◆ ACTION ITEM:
Scan the entries for the word "Hrole" and return every line that has it.

◆ THE INPUT:
(** ** The normalizers, one turn at a time *)

Lemma chat_history_turn_idempotent m out :
  chat_history.api_msg_of m = Return out → chat_history.api_msg_of out = Return out.
Proof.
  unfold chat_history.api_msg_of at 1. read_turn m; split_tests; try discriminate.
  all: intros [= <-].
  all: unfold chat_history.api_msg_of, getitem, present, contains, get; split_tests.
  all: reflexivity.
Qed.

Lemma function_calling_turn_idempotent m out :
  m !! "tool_calls" = None →
  function_calling.api_msg_of m = Return out → function_calling.api_msg_of out = Return out.
Proof.
  intros Ht. unfold function_calling.api_msg_of at 1.
  unfold getitem, present, contains, get. rewrite Ht.
  read_turn m; split_tests; try discriminate.
  all: intros [= <-].
  all: unfold function_calling.api_msg_of, getitem, present, contains, get; split_tests.
  all: reflexivity.
Qed.

(** A turn that holds tool-call objects comes out holding dictionaries,
    which the normalizer cannot read again. *)
Lemma function_calling_turn_not_again m out tc tcs :
  m !! "tool_calls" = Some (VList (VObj tc :: tcs)) →
  function_calling.api_msg_of m = Return out →
  ∃ e, function_calling.api_msg_of out = Raise e.
Proof.
  intros Ht. unfold function_calling.api_msg_of at 1.
  unfold getitem, present, contains, get. rewrite Ht.
  read_turn m; split_tests; try discriminate.
  all: intros [= <-].
  all: unfold function_calling.api_msg_of, getitem, present, contains, get; split_tests.
  all: eauto.
Qed.

(** ** C3: idempotence of the normalizers *)

(** C3, as stated, fails: function_calling's normalizer turns the
    tool-call objects of an assistant turn into dictionaries, and raises
    [AttributeError] when it is given that output again. *)
Lemma function_calling_normalizer_rejects_its_output :
  function_calling.filter_messages_for_api [samples.assistant_request]
    = Return [samples.assistant_request_wire]
  ∧ function_calling.filter_messages_for_api [samples.assistant_request_wire]
    = Raise (Exn AttributeError "object has no attribute 'id'")
  ∧ function_calling.filter_messages_for_api [samples.assistant_request_wire]
    ≠ Return [samples.assistant_request_wire].
Proof.
  assert (function_calling.filter_messages_for_api [samples.assistant_request_wire]
          = Raise (Exn AttributeError "object has no attribute 'id'")) as H
    by (vm_compute; reflexivity).
  split; [vm_compute; reflexivity |]. split; [exact H |].
  rewrite H. discriminate.
Qed.

(** C3, amended: chat_history's normalizer is idempotent on every
    sequence of turns it accepts; function_calling's normalizer is
    idempotent on the sequences whose turns have no [tool_calls] key, and
    raises on its own output as soon as one turn holds tool-call objects. *)
Theorem normalizers_idempotent_up_to_tool_calls :
  (∀ ms out, chat_history.filter_messages_for_api ms = Return out →
             chat_history.filter_messages_for_api out = Return out)
  ∧ (∀ ms out, Forall (λ m : msg, m !! "tool_calls" = None) ms →
               function_calling.filter_messages_for_api ms = Return out →
               function_calling.filter_messages_for_api out = Return out)
  ∧ (∀ ms out (m : msg) tc tcs,
       m ∈ ms → m !! "tool_calls" = Some (VList (VObj tc :: tcs)) →
       function_calling.filter_messages_for_api ms = Return out →
       ∃ e, function_calling.filter_messages_for_api out = Raise e).
Proof.
  unfold chat_history.filter_messages_for_api, function_calling.filter_messages_for_api.
  split; [|split].
  - intros ms out H. apply for_each_Forall2 in H. apply for_each_Forall2.
    induction H as [|m o ms out Hm _ IH]; constructor; [|exact IH].
    by apply chat_history_turn_idempotent with m.
  - intros ms out Hfree H. apply for_each_Forall2 in H. apply for_each_Forall2.
    induction H as [|m o ms out Hm _ IH]; [constructor |].
    apply Forall_cons in Hfree as [Hm0 Hfree]. constructor; [|by apply IH].
    by apply function_calling_turn_idempotent with m.
  - intros ms out m tc tcs Hin Ht H. apply for_each_Forall2 in H.
    apply list_elem_of_lookup in Hin as [k Hk].
    destruct (Forall2_lookup_l _ _ _ _ _ H Hk) as (o & Ho & Hmo).
    destruct (function_calling_turn_not_again _ _ _ _ Ht Hmo) as [e He].
    apply for_each_raises with o e; [|exact He].
    apply list_elem_of_lookup. by exists k.
Qed.

Lemma normalizers_idempotent_up_to_tool_calls_witness :
  chat_history.filter_messages_for_api [samples.tool_reply_without_name; samples.empty_user]
    = Return [samples.tool_reply_without_name; samples.empty_user]
  ∧ function_calling.filter_messages_for_api [samples.tool_reply; samples.empty_user]
    = Return [samples.tool_reply; samples.empty_user]
  ∧ ∃ e, function_calling.filter_messages_for_api [samples.assistant_request_wire] = Raise e.
Proof.
  destruct normalizers_idempotent_up_to_tool_calls as (Hch & Hfc & Hno).
  split; [|split].
  - apply (Hch [samples.tool_reply; samples.silent_user]). vm_compute. reflexivity.
  - apply (Hfc [samples.tool_reply; samples.silent_user]).
    + repeat constructor.
    + vm_compute. reflexivity.
  - apply (Hno [samples.assistant_request] _ samples.assistant_request samples.call_clock []).
    + apply list_elem_of_here.
    + vm_compute. reflexivity.
    + vm_compute. reflexivity.
Defined.

(** ** C6: what a tool turn keeps *)

(** C6, as stated, fails: chat_history's normalizer never copies [name]. *)
Lemma chat_history_normalizer_drops_name :
  samples.tool_reply !! "role" = Some (VStr "tool")
  ∧ samples.tool_reply !! "name" = Some (VStr "get_current_datetime")
  ∧ chat_history.filter_messages_for_api [samples.tool_reply]
    = Return [samples.tool_reply_without_name]
  ∧ samples.tool_reply_without_name !! "name" = None.
Proof. repeat split; vm_compute; reflexivity. Qed.

(** C6, amended: on a turn with role [tool], function_calling's
    normalizer copies [tool_call_id] and [name] (which the turn must have)
    and a content that is not null; chat_history's normalizer copies a
    [tool_call_id] that is not null and the content, and leaves [name]
    out. *)
Theorem tool_turn_fields (m out : msg) :
  eq_str (get m "role") "tool" = true →
  (function_calling.api_msg_of m = Return out →
     is_Some (m !! "tool_call_id") ∧ out !! "tool_call_id" = m !! "tool_call_id"
     ∧ is_Some (m !! "name") ∧ out !! "name" = m !! "name"
     ∧ (is_None (get m "content") = false → out !! "content" = m !! "content"))
  ∧ (chat_history.api_msg_of m = Return out →
     out !! "name" = None
     ∧ (present m "tool_call_id" = true → out !! "tool_call_id" = m !! "tool_call_id")
     ∧ (is_None (get m "content") = false → out !! "content" = m !! "content")).
Proof.
  intros Hrole%role_is. split.
  - unfold function_calling.api_msg_of, getitem, present, contains, get. rewrite Hrole.
    read_turn m; split_tests.
    all: intros [= <-]; split_tests.
    all: repeat split; try discriminate; try reflexivity; eauto.
  - unfold chat_history.api_msg_of, getitem, present, contains, get. rewrite Hrole.
    read_turn m; split_tests.
    all: intros [= <-]; split_tests.
    all: repeat split; try discriminate; try reflexivity; eauto.
Qed.

Lemma tool_turn_fields_witness :
  samples.tool_reply_without_name !! "name" = None
  ∧ (present samples.tool_reply "tool_call_id" = true →
     samples.tool_reply_without_name !! "tool_call_id"
     = samples.tool_reply !! "tool_call_id")
  ∧ (is_None (get samples.tool_reply "content") = false →
     samples.tool_reply_without_name !! "content" = samples.tool_reply !! "content").
Proof.
  apply (tool_turn_fields samples.tool_reply samples.tool_reply_without_name).
  - vm_compute. reflexivity.
  - vm_compute. reflexivity.
Defined.

(** ** C8: the empty string for a missing content *)

(** C8, as stated, fails: an assistant turn without tool calls keeps its
    null content in chat_history's normalizer, and a tool turn without
    content is sent with no content at all by function_calling's. *)
Lemma null_content_is_not_always_replaced :
  chat_history.filter_messages_for_api [samples.silent_assistant]
    = Return [samples.silent_assistant]
  ∧ samples.silent_assistant !! "content" = Some VNone
  ∧ function_calling.filter_messages_for_api [samples.silent_tool]
    = Return [samples.silent_tool_wire]
  ∧ samples.silent_tool_wire !! "content" = None.
Proof. repeat split; vm_compute; reflexivity. Qed.

(** An assistant turn comes out with the empty string as content only
    when it came in with it. *)
Lemma assistant_content_kept (m out : msg) :
  m !! "role" = Some (VStr "assistant") →
  (chat_history.api_msg_of m = Return out →
     m !! "content" ≠ Some (VStr "") → out !! "content" ≠ Some (VStr ""))
  ∧ (function_calling.api_msg_of m = Return out →
     m !! "content" ≠ Some (VStr "") → out !! "content" ≠ Some (VStr "")).
Proof.
  intros Hrole. split.
  - unfold chat_history.api_msg_of, getitem, present, contains, get. rewrite Hrole.
    read_turn m; split_tests.
    all: intros [= <-]; split_tests.
    all: first [intros _; discriminate | intros Hne; exact Hne].
  - unfold function_calling.api_msg_of, getitem, present, contains, get. rewrite Hrole.
    read_turn m; split_tests.
    all: intros [= <-]; split_tests.
    all: first [intros _; discriminate | intros Hne; exact Hne].
Qed.

(** C8, amended: for a turn whose content is absent or null, that holds
    no tool calls and whose role is not [assistant], chat_history's
    normalizer sends the empty string; function_calling's normalizer does
    so too unless the role is [tool], in which case it sends no content.
    An assistant turn is never given the empty string: neither normalizer
    sends it for an assistant turn that did not hold it. *)
Theorem empty_content_substitution (m out : msg) :
  (is_None (get m "content") = true →
   present m "tool_calls" = false →
   eq_str (get m "role") "assistant" = false →
   (chat_history.api_msg_of m = Return out → out !! "content" = Some (VStr ""))
   ∧ (function_calling.api_msg_of m = Return out →
      out !! "content" = if eq_str (get m "role") "tool" then None else Some (VStr "")))
  ∧ (eq_str (get m "role") "assistant" = true →
     m !! "content" ≠ Some (VStr "") →
     (chat_history.api_msg_of m = Return out → out !! "content" ≠ Some (VStr ""))
     ∧ (function_calling.api_msg_of m = Return out → out !! "content" ≠ Some (VStr ""))).
Proof.
  split.
  - intros H H0 H1. split.
    + revert H H0 H1. unfold chat_history.api_msg_of.
      read_turn m; split_tests.
      all: intros ? ? ? [= <-]; try discriminate; split_tests; reflexivity.
    + revert H H0 H1. unfold function_calling.api_msg_of.
      read_turn m; split_tests.
      all: intros ? ? ? [= <-]; try discriminate; split_tests; reflexivity.
  - intros Hrole%role_is Hne.
    destruct (assistant_content_kept m out Hrole) as [Hchat Hcalling].
    split; intros Hout; [by apply Hchat | by apply Hcalling].
Qed.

◆ SOLUTION FOR THIS PROBLEM:
  intros Hrole%role_is. split.
  - unfold function_calling.api_msg_of, getitem, present, contains, get. rewrite Hrole.
  - unfold chat_history.api_msg_of, getitem, present, contains, get. rewrite Hrole.
  intros Hrole. split.
  - unfold chat_history.api_msg_of, getitem, present, contains, get. rewrite Hrole.
  - unfold function_calling.api_msg_of, getitem, present, contains, get. rewrite Hrole.
  - intros Hrole%role_is Hne.
    destruct (assistant_content_kept m out Hrole) as [Hchat Hcalling].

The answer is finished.